=== Begin Enclosure ===
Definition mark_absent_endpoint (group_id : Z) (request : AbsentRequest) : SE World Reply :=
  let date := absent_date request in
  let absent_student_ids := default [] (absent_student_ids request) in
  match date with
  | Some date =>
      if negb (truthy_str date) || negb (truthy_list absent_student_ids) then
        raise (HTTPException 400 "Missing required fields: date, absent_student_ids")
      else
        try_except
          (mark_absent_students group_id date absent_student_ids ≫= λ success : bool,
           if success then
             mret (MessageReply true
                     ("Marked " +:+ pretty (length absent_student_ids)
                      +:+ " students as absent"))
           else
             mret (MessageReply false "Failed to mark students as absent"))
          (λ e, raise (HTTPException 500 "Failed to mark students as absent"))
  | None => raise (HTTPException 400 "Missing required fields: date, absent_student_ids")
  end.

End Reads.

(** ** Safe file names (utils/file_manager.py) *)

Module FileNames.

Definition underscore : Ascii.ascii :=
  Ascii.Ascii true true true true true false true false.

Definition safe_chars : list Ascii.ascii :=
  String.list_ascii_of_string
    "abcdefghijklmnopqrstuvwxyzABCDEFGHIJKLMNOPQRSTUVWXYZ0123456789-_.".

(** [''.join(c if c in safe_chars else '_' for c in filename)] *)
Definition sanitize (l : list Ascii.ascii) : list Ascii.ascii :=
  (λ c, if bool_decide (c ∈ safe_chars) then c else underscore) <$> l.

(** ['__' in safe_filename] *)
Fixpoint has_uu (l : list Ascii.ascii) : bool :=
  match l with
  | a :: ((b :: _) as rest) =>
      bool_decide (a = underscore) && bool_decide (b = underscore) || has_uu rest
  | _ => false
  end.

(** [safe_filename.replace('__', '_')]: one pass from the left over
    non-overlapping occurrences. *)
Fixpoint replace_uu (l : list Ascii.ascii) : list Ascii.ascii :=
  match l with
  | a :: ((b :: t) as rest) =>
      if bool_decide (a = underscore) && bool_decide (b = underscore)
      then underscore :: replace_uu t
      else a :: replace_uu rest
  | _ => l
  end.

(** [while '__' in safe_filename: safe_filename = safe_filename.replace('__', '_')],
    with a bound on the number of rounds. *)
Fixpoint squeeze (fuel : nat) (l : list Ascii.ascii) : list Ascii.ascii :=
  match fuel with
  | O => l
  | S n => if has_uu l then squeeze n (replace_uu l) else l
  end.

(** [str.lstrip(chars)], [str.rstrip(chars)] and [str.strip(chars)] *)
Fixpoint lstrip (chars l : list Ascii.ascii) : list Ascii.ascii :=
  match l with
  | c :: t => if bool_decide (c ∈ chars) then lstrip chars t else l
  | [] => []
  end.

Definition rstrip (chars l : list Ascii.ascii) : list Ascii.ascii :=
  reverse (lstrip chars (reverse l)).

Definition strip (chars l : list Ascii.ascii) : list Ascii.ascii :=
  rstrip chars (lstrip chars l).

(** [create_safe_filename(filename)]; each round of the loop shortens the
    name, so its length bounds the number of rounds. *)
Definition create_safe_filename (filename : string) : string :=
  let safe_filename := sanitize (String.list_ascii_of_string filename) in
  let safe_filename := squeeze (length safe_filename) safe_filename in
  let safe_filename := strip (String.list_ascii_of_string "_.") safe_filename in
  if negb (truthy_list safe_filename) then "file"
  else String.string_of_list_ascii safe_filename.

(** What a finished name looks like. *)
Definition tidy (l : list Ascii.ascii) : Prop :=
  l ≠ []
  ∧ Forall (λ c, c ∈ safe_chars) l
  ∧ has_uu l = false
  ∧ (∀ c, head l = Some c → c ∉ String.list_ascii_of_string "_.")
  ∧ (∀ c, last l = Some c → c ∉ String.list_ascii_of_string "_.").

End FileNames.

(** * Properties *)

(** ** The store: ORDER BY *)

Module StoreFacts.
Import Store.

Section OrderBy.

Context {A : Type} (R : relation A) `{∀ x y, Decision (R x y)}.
=== End Enclosure ===
* _Exercise objective_
Count every line of the entries that includes "Failed", and say the number alone.

* _Reply to the task_
2